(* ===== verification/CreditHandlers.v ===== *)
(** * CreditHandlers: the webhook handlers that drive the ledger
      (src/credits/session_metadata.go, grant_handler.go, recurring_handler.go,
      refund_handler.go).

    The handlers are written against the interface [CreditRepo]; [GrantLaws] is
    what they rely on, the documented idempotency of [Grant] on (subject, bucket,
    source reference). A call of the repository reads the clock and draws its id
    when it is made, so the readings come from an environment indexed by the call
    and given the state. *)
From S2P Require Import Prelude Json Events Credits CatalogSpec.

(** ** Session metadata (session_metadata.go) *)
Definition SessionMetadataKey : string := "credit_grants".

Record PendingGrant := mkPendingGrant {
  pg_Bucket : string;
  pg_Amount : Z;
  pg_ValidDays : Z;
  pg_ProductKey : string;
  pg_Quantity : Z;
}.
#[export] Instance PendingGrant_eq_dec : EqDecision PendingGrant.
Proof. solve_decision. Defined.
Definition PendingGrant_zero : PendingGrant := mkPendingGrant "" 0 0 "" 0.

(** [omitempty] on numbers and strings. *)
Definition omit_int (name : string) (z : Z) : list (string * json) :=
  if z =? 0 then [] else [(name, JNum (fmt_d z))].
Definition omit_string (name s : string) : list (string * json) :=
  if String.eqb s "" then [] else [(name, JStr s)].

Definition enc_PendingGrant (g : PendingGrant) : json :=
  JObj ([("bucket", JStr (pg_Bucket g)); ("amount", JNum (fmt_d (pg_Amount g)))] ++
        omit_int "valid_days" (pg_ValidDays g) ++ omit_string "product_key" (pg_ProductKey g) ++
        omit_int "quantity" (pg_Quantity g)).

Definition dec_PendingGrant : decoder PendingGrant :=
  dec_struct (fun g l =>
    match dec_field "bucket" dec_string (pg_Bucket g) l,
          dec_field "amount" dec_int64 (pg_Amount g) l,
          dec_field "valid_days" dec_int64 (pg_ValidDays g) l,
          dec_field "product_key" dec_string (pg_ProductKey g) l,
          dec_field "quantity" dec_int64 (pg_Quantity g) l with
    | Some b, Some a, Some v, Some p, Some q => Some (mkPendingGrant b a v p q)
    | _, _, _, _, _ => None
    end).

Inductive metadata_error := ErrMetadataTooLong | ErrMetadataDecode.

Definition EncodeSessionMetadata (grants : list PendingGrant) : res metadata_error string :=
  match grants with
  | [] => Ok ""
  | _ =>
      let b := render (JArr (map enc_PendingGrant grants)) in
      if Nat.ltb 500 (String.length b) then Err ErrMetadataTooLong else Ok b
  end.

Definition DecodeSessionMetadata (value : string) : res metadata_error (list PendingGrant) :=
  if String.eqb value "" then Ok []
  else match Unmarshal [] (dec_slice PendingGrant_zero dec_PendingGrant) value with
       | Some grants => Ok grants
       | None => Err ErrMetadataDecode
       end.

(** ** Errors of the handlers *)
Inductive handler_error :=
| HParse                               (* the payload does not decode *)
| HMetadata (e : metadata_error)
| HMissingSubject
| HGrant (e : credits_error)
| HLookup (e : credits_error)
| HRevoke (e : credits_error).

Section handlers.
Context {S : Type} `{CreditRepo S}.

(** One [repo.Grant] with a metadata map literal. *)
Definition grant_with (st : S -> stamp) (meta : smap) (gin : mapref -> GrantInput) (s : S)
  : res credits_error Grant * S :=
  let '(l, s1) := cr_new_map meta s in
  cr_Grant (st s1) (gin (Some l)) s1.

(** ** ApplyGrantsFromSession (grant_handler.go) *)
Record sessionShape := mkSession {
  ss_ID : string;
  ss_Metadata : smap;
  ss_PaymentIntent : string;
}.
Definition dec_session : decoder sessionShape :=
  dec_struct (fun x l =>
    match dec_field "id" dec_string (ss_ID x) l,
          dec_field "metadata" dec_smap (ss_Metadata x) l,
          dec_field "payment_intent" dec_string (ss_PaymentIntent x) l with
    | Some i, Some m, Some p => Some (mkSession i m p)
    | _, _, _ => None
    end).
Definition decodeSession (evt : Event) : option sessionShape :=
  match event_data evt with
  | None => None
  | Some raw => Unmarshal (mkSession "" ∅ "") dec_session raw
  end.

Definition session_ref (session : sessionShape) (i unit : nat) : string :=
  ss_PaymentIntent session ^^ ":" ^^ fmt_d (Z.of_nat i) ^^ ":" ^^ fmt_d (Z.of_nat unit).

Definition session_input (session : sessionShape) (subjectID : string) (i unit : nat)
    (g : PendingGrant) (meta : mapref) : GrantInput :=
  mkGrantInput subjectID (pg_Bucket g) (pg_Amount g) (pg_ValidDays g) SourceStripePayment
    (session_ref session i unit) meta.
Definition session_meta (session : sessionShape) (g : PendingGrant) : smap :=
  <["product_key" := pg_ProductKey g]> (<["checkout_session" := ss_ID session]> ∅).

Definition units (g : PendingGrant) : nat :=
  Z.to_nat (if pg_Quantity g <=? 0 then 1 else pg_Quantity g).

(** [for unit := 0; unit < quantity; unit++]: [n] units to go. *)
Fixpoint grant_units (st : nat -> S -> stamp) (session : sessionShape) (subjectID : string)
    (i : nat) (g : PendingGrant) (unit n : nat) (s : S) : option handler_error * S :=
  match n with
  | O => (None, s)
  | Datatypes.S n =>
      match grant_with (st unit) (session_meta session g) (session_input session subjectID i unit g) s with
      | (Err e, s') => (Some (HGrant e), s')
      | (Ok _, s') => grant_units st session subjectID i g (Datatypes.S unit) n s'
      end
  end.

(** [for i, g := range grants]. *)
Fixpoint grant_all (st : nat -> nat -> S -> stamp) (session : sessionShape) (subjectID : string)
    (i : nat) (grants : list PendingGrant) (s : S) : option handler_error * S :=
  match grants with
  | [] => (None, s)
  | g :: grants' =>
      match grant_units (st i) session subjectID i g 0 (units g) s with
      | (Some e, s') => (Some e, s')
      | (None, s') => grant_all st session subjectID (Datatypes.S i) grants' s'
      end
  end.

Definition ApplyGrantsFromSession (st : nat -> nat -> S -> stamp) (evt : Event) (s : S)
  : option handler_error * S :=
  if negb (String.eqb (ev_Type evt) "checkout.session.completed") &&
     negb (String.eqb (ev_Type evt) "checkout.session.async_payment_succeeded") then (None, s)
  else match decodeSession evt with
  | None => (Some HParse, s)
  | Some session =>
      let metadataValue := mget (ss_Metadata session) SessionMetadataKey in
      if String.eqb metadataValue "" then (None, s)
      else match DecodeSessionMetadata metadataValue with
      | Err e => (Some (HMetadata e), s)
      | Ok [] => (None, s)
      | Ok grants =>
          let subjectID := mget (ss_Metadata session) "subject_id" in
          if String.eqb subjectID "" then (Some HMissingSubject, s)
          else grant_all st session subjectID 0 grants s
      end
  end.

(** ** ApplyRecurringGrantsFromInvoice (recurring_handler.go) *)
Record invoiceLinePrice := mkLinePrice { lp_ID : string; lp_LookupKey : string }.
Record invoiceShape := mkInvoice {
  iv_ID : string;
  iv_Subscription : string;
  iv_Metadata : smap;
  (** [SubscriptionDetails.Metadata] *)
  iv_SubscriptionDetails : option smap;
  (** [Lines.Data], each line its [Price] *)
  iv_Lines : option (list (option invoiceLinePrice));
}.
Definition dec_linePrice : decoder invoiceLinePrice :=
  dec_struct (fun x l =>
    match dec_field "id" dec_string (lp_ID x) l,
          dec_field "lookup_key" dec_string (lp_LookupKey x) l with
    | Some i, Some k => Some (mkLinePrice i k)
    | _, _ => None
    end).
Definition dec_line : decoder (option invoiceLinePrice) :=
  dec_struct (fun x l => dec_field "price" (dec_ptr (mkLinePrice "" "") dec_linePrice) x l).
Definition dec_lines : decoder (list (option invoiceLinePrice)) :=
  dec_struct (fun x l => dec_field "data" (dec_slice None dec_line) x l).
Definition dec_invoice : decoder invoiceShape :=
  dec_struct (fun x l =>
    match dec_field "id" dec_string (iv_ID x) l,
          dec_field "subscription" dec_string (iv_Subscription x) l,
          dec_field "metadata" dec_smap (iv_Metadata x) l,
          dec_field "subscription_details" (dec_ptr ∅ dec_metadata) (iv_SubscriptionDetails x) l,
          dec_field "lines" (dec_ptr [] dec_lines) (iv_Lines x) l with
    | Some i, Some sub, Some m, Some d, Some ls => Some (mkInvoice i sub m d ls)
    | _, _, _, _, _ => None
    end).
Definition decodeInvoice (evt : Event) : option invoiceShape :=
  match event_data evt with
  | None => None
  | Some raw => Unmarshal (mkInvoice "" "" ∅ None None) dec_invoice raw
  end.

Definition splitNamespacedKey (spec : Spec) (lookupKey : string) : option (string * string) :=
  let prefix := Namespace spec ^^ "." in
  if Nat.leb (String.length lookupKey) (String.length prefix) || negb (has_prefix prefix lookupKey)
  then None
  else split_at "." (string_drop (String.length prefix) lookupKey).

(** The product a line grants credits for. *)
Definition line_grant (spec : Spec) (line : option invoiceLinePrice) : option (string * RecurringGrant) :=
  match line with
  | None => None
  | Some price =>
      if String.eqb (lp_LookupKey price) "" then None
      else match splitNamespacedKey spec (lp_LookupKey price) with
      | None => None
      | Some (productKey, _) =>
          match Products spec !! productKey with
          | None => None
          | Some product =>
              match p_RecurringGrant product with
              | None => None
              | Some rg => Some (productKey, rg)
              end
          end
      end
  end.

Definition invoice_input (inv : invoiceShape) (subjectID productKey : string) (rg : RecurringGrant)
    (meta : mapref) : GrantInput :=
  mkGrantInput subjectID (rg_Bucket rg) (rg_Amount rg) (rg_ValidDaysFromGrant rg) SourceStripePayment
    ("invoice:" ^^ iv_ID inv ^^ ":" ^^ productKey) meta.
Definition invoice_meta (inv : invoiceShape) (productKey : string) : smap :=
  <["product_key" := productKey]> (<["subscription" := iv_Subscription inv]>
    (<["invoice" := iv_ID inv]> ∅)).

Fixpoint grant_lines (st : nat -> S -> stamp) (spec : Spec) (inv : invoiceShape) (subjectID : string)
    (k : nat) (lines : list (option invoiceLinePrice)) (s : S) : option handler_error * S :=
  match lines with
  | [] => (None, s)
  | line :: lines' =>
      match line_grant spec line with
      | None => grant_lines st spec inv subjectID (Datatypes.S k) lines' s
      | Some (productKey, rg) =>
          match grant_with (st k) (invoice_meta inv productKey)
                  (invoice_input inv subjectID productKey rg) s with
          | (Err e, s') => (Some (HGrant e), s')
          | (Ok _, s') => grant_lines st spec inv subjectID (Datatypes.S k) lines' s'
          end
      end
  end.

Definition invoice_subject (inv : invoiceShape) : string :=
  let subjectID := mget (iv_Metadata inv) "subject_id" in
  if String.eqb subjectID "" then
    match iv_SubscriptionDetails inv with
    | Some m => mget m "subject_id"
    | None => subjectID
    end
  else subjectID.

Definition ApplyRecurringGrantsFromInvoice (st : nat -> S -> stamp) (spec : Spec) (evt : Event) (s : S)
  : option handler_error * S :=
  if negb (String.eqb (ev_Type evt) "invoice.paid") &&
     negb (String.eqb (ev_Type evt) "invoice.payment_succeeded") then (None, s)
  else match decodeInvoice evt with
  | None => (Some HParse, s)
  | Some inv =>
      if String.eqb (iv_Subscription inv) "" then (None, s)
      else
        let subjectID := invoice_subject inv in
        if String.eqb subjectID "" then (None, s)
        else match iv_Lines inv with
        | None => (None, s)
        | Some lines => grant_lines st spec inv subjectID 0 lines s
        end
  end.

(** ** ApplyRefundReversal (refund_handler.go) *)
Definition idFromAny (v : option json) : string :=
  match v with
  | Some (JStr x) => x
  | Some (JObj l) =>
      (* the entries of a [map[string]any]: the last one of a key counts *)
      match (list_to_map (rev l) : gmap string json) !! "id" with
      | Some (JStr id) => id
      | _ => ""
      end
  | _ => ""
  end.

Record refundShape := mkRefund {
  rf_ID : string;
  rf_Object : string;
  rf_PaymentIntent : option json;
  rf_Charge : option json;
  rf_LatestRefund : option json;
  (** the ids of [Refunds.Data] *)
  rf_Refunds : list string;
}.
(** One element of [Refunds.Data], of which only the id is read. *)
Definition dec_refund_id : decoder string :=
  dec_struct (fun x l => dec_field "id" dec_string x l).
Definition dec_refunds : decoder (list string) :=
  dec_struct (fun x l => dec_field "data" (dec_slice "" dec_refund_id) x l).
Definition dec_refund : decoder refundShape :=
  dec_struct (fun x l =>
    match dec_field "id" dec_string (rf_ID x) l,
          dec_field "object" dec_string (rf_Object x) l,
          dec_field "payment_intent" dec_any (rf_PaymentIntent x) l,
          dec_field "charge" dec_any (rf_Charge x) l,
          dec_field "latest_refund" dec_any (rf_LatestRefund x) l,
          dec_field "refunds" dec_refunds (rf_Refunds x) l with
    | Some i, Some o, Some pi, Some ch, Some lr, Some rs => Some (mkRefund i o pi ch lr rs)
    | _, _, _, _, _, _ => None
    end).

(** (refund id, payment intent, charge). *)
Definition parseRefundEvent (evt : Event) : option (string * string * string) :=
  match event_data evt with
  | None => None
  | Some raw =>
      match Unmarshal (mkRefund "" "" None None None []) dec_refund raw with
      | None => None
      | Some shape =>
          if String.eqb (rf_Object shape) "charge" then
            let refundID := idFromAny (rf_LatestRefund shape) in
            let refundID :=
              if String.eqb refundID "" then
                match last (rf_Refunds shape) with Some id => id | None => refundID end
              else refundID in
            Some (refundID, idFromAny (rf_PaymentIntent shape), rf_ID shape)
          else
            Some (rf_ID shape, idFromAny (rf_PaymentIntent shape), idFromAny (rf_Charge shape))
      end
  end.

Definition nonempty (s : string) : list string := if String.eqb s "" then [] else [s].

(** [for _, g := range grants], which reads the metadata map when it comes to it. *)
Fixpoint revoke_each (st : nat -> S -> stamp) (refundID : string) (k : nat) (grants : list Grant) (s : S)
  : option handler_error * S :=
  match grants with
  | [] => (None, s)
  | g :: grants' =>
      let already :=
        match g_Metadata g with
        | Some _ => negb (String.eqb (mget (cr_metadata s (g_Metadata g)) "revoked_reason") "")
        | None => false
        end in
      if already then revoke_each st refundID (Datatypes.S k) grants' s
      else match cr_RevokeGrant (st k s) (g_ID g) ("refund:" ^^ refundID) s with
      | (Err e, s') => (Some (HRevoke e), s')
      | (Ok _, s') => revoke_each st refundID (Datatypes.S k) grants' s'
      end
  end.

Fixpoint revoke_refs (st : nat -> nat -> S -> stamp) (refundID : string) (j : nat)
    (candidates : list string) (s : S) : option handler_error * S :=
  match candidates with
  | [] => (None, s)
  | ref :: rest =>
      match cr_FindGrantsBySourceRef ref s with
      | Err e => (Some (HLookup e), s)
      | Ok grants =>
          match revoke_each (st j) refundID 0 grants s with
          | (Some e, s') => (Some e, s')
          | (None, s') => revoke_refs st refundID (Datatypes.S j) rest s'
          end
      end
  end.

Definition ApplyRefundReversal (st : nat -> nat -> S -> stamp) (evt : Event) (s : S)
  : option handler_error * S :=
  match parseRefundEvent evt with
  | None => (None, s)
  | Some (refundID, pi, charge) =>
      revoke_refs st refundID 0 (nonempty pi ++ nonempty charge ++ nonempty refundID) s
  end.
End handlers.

************

Each line that holds the string "CreditHandlers" is to be copied from the entries above.

(* ===== verification/CreditHandlers.v ===== *)
(** * CreditHandlers: the webhook handlers that drive the ledger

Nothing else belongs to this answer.